The heart-beating donor is brought to the operating room from the intensive care unit or emergency department,
with appropriate hemodynamic and electrocardiographic monitoring. Oxygen is delivered by means of manual bagvalve mask with 100% inspired concentration. Inotropic drug infusions are continued during transport and recovery.
The anesthesiologist should maintain close communication with the recovery teams to prevent cardiac arrhythmia,
hypotension, and hypoxemia.
Steps in the procedure can be categorized as follows: (1) incision, (2) exploration and inspection, (3) mobilization
of individual organs, (4) in situ perfusion, (5) removal of organs, and (6) closure of the incision. Postrecovery
processing, packaging, and transport to the recipient centers are the final steps.
Incision, exploration, and inspection
The entire torso is prepared with an iodine-containing solution, and a field is draped from the neck to the pubis.

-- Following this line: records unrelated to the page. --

(** X1: an invertible matrix built as a Z-typed NPortMatrix and converted to
    Y and back to Z is returned unchanged, and so is a Y-typed one converted
    to Z and back. *)
Theorem convert_roundtrip_inverse A :
  A \in unitmx ->
  (forall M, NPortMatrix_new A TYPE_Z None = Ok M ->
     (y <- convert M TYPE_Y None ;; convert y TYPE_Z None) = Ok M)
  /\
  (forall M, NPortMatrix_new A TYPE_Y None = Ok M ->
     (x <- convert M TYPE_Z None ;; convert x TYPE_Y None) = Ok M).
Proof.
move=> uA; have uV : invmx A \in unitmx by rewrite unitmx_inv.
by split=> M [<-]; rewrite /convert /= !invert_unit //= invert_unit //= invmxK.
Qed.

(** X2: a matrix built as an S-typed NPortMatrix of nonzero reference
    impedance [z] and converted to Z and back to S at [z] is returned
    unchanged when [1 - A] is invertible; converted to Y and back when
    [1 + A] is. *)
Theorem convert_roundtrip_scattering A z :
  z != 0 ->
  (forall M, NPortMatrix_new A TYPE_S (Some z) = Ok M ->
     1%:M - A \in unitmx ->
     (x <- convert M TYPE_Z None ;; convert x TYPE_S (Some z)) = Ok M)
  /\
  (forall M, NPortMatrix_new A TYPE_S (Some z) = Ok M ->
     1%:M + A \in unitmx ->
     (y <- convert M TYPE_Y None ;; convert y TYPE_S (Some z)) = Ok M).
Proof.
move=> zN; split=> M [<-] uB; have [uS eS] := double_inverse uB.
  rewrite /convert /idty /= invert_unit //= array_div_neq0 //=.
  rewrite scalerA mulVf // scale1r addrCA subrr addr0 invert_unit //=.
  congr (Ok (mkNPortMatrix _ _ _)).
  by rewrite -[2%:R *: invmx _](subrK 1%:M) eS subrK opprB addrCA subrr addr0.
rewrite /convert /idty /= invert_unit //= array_div_neq0 //=.
rewrite scalerA divff // scale1r addrCA subrr addr0 invert_unit //=.
congr (Ok (mkNPortMatrix _ _ _)).
by rewrite eS addrAC subrr add0r.
Qed.

Lemma convert_okP self t (z0 : option C) :
  is_ok (convert self t z0) ->
  (pm_type self \in [:: TYPE_Z; TYPE_Y; TYPE_S])
  && (t \in [:: TYPE_Z; TYPE_Y; TYPE_S]).
Proof.
rewrite /convert; case: (convert_z0test _ _ _) => //= z0'.
by case: t => //=; case: (pm_type self).
Qed.

(** X3: [convert] returns only between the types Z, Y and S: with a source
    or a target type among T, H, G and ABCD it raises, whatever the matrix
    and the [z0] argument. *)
Theorem convert_supported self t (z0 : option C) :
  is_ok (convert self t z0) ->
  (pm_type self \in [:: TYPE_Z; TYPE_Y; TYPE_S])
  && (t \in [:: TYPE_Z; TYPE_Y; TYPE_S]).
Proof. exact: convert_okP. Qed.

Lemma z0test_Some t z (z' : option C) :
  z0test t (Some z) = Ok z' -> z' = Some z.
Proof. by rewrite /z0test; case: ifP => // _ [<-]. Qed.

Lemma convert_z0test_Some self t z (z' : option C) :
  convert_z0test self t (Some z) = Ok z' -> z' = Some z.
Proof. by rewrite /convert_z0test; case: ifP => // _ [<-]. Qed.

(** What the constructor leaves in the matrix it returns. *)
Lemma NPortMatrix_new_tagged A t (z0 : option C) r :
  NPortMatrix_new A t z0 = Ok r ->
  [/\ pm_array r = A, pm_type r = t,
      isSome (pm_z0 r) = (t \in [:: TYPE_S; TYPE_T])
    & forall z, z0 = Some z -> pm_z0 r = Some z].
Proof.
rewrite /NPortMatrix_new; case zE: (z0test t z0) => [z'|] //= [<-] /=.
split=> // [|z e]; last by move: zE; rewrite e => /z0test_Some.
by move: zE; rewrite /z0test; case: ifP => _; case: (z0) => [v|] // [<-].
Qed.

(** X4: whatever the tags of the matrix given, the matrix [convert] returns
    carries the target type and an impedance as the constructor allows it
    for that type (one for S, none for Z and Y), which is the [z0] argument
    when one is given. *)
Theorem convert_tagged self t (z0 : option C) r :
  convert self t z0 = Ok r ->
  [/\ pm_type r = t, isSome (pm_z0 r) = (t == TYPE_S)
    & forall z, z0 = Some z -> pm_z0 r = Some z].
Proof.
move=> cE; have /andP[_ tOK] : _ := convert_okP (introT idP (congr1 is_ok cE)).
have eS : (t == TYPE_S) = (t \in [:: TYPE_S; TYPE_T]) by case: (t) tOK.
move: cE; rewrite /convert eS.
case zE: (convert_z0test _ _ _) => [z0'|] //=.
have given z : z0 = Some z -> z0' = Some z.
  by move=> e; move: zE; rewrite e => /convert_z0test_Some.
have tagged A : NPortMatrix_new A t z0' = Ok r ->
  [/\ pm_type r = t, isSome (pm_z0 r) = (t \in [:: TYPE_S; TYPE_T])
    & forall z, z0 = Some z -> pm_z0 r = Some z].
  case/NPortMatrix_new_tagged=> _ tE sE gE; split=> // z /given.
  exact: gE.
case: ifP => // _; case: ifP => // _.
case sE: (pm_type self) => //=; case tE: t tagged => //= tagged;
  try exact: tagged;
  try by [do ?[case: (invert _) => //= ?]; do ?[case: (number _) => //= ?];
          do ?[case: (array_div _ _) => //= ?];
          do ?[case: (invert _) => //= ?]; exact: tagged].
case: ifP => _; first exact: tagged.
case z0'E: z0' given => [z1|] //= given /renormalize_tagged[tE' zE'].
by rewrite tE' zE'; split=> // z /given [<-].
Qed.

(** The reflection coefficient of the way back, and what is left of [1 - r^2]. *)
Lemma renormalize_coefficients (z0 z1 : C) :
  z0 != 0 -> z1 != 0 -> z1 + z0 != 0 ->
  let r := (z1 - z0) / (z1 + z0) in
  (z0 - z1) / (z0 + z1) = - r /\ 1 - r ^+ 2 != 0.
Proof.
move=> z0N z1N sN r; split; first by rewrite /r [z0 + z1]addrC -mulNr opprB.
have -> : 1 - r ^+ 2 = 4%:R * z0 * z1 / (z1 + z0) ^+ 2 by rewrite /r; field.
by rewrite !mulf_neq0 ?invr_eq0 ?expf_neq0 // pnatr_eq0.
Qed.

(** The matrices of the way back, for [S1 = (A - r) (1 - r A)^-1]. *)
Lemma renormalize_back A (r : C) :
  let U := 1%:M - r *: A in
  let S1 := (A - r *: 1%:M) *m invmx U in
  U \in unitmx ->
  1%:M + r *: S1 = (1 - r ^+ 2) *: invmx U
  /\ S1 + r *: 1%:M = (1 - r ^+ 2) *: (A *m invmx U).
Proof.
move=> U S1 uU; split.
  rewrite -[1%:M in LHS](mulmxV uU) /S1 scalemxAl -mulmxDl.
  rewrite -[RHS]mul_scalar_mx; congr (_ *m _).
  rewrite /U scalerBr addrA subrK scalerA -expr2.
  by rewrite -[RHS]scalemx1 scalerBl scale1r.
rewrite -[r *: 1%:M in LHS](mulmxK uU) /S1 -mulmxDl [RHS]scalemxAl.
congr (_ *m _).
rewrite -scalemxAl mul1mx /U scalerBr addrA subrK scalerA -expr2.
by rewrite scalerBl scale1r.
Qed.

(** X5: an S-typed matrix renormalized from its impedance [z0] to [z1] and
    back to [z0] is returned unchanged, for nonzero impedances of nonzero
    sum and [1 - r A] invertible, [r = (z1 - z0) / (z1 + z0)]. *)
Theorem renormalize_roundtrip self (z0 z1 : C) :
  pm_type self = TYPE_S -> pm_z0 self = Some z0 ->
  z0 != 0 -> z1 != 0 -> z1 + z0 != 0 ->
  1%:M - ((z1 - z0) / (z1 + z0)) *: pm_array self \in unitmx ->
  (s1 <- renormalize self z1 ;; renormalize s1 z0) = Ok self.
Proof.
case: self => A t z /= -> -> z0N z1N sN uU.
have [->|ne] := eqVneq z1 z0.
  by rewrite renormalize_same //= renormalize_same.
have [rE r2N] := renormalize_coefficients z0N z1N sN.
have [e1 e2] := renormalize_back uU.
set r := (z1 - z0) / (z1 + z0) in rE r2N e1 e2 uU.
rewrite (@renormalize_other _ _ _ z0 z1) //= /renormalize /= -/r.
have /negPf-> : Some z0 != Some z1 by apply: contra ne => /eqP[->].
have sN' : z0 + z1 != 0 by rewrite addrC.
rewrite py_div_neq0 //= rE /idty scaleNr opprK e1.
have uV : (1 - r ^+ 2) *: invmx (1%:M - r *: A) \in unitmx.
  by rewrite unitmxZ ?unitfE // unitmx_inv.
rewrite invert_unit //= scaleNr opprK e2 invmxZ // invmxK.
congr (Ok (mkNPortMatrix _ _ _)).
rewrite -scalemxAl -scalemxAr scalerA mulfV // scale1r.
by rewrite mulmxKV.
Qed.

General exploration is carried out to confirm that unexpected conditions that preclude donation, such as tumor,
infection, or specific organ damage, are absent. A complete midline incision from suprasternal notch to pubis is
made for multiple-organ recovery. The sternum is split. If necessary, cruciate abdominal incisions are added to
facilitate exposure of the intra-abdominal organs.
Mobilization of individual organs and in situ perfusion
In the rapid technique of organ procurement, little mobilization of individual organs is necessary. Preparation for in
situ perfusion consists of a complete Kocher maneuver with a Cantrell maneuver. The aorta is exposed from the
bifurcation distally to the level of the left renal vein proximally. The inferior mesenteric artery is divided. Lumbar
branches may be ligated and divided at this point. The inferior vena cava is similarly exposed.
Next, the left triangular ligament of the liver is taken down, exposing the crural muscle at the aortic hiatus. The
aorta is encircled with tape at the diaphragm. In situ perfusion through the distal aorta and cross-clamping of the
proximal aorta begin immediately in the event the donor becomes hemodynamically unstable or sustains cardiac
arrest. In situ perfusion prevents warm ischemia. Stability of the donor allows for further preparation before in situ
flushing.
The inferior mesenteric vein is isolated as it enters the retroperitoneum behind the pancreas. This vein provides
convenient access for in situ portal flushing by means of a small catheter, such as a Javid shunt. The pars flaccida
of the lesser omentum should be inspected for evidence of a replaced left hepatic artery arising from the left gastric
artery, and minimal dissection of the hepatic artery is necessary.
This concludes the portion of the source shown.